◆ Activity ◆
Which of the lines below include "subst"? Each one should be copied out.

(Source material Opens)

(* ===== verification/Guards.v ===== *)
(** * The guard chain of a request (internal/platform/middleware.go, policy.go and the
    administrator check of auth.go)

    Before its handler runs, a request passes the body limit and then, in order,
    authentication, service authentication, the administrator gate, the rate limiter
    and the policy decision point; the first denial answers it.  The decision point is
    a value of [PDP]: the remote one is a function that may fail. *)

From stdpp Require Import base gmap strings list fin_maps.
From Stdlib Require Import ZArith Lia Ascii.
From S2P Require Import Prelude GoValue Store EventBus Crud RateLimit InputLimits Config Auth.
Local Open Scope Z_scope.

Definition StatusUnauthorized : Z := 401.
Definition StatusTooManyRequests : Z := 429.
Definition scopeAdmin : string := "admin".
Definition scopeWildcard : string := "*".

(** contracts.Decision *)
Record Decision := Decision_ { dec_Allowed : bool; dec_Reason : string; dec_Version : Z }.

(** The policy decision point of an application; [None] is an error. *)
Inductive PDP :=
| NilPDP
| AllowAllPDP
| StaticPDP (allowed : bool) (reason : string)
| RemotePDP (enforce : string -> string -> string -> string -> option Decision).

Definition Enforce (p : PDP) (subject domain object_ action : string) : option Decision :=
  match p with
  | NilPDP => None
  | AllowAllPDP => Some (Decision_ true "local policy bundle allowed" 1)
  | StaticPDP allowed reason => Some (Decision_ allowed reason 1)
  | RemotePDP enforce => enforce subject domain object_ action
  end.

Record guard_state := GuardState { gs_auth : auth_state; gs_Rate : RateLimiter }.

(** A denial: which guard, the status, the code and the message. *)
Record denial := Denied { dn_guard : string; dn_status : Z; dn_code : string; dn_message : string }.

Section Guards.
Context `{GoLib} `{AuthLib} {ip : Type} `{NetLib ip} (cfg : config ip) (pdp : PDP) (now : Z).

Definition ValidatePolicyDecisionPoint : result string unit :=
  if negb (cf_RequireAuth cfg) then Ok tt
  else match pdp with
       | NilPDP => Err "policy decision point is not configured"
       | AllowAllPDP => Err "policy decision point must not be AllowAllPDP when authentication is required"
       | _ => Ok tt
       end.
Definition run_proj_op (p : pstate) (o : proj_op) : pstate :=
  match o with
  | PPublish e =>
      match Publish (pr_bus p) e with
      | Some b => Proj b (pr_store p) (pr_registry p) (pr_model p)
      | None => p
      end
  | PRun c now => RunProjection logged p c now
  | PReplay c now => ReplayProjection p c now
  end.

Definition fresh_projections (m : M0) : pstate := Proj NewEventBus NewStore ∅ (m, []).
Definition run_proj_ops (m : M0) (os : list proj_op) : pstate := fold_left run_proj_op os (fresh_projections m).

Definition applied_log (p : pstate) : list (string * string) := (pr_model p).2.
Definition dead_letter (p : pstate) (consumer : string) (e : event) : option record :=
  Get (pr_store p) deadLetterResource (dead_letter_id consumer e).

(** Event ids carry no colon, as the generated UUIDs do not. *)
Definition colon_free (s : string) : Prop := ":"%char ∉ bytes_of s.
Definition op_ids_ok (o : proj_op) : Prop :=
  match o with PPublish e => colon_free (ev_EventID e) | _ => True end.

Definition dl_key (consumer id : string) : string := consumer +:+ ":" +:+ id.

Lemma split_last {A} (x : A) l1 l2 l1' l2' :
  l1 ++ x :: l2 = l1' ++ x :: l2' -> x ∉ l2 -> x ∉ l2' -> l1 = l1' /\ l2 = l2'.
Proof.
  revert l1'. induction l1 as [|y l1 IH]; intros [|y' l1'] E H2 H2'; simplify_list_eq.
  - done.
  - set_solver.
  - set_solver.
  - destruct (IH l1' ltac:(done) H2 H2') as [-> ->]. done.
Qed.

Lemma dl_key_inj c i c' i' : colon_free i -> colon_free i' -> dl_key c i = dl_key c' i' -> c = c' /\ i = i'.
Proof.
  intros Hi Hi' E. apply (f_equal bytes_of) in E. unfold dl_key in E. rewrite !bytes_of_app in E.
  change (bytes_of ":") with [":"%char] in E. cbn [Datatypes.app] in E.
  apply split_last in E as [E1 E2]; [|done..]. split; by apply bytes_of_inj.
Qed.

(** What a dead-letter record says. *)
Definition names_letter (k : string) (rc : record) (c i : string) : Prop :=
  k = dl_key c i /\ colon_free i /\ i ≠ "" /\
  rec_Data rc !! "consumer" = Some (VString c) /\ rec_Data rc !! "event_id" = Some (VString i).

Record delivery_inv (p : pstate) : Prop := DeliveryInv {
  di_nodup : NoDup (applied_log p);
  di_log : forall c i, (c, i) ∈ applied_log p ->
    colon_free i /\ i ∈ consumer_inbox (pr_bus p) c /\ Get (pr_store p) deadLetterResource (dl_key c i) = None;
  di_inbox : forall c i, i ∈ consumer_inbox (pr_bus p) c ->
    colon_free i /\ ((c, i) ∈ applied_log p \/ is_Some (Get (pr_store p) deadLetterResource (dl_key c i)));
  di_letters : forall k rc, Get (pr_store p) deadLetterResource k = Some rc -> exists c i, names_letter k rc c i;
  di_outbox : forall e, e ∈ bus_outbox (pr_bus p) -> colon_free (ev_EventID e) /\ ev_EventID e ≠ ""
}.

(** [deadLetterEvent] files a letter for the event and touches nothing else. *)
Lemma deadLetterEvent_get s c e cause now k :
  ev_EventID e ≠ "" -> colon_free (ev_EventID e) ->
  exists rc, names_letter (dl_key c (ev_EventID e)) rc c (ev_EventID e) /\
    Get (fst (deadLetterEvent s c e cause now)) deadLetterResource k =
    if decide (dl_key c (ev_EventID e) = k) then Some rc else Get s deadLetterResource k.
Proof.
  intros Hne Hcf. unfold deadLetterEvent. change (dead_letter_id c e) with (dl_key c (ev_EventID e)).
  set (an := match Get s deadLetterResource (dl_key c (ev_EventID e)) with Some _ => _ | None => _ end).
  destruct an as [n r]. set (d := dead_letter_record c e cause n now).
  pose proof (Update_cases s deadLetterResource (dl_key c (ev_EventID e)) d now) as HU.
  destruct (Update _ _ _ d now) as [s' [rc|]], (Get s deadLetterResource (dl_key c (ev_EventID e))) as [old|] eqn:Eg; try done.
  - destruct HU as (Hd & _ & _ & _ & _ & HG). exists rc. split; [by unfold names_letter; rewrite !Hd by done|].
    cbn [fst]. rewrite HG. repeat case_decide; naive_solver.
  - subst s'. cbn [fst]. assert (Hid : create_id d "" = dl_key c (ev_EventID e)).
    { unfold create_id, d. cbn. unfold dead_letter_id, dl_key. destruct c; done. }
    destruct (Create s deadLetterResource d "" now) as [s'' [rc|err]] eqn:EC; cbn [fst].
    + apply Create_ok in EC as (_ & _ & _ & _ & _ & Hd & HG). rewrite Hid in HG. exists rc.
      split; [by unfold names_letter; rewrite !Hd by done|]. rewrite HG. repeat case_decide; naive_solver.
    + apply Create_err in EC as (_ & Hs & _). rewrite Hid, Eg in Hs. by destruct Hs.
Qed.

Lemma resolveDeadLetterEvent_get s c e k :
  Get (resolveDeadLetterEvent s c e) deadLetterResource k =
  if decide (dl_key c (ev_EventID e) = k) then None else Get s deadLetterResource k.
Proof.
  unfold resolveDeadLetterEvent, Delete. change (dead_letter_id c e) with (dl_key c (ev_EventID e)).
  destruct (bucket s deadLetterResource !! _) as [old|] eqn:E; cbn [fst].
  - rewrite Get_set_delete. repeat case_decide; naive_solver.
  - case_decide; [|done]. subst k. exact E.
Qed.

(Source material Closes)

◆ Exercise result ◆
  - subst s'. cbn [fst]. assert (Hid : create_id d "" = dl_key c (ev_EventID e)).
  - case_decide; [|done]. subst k. exact E.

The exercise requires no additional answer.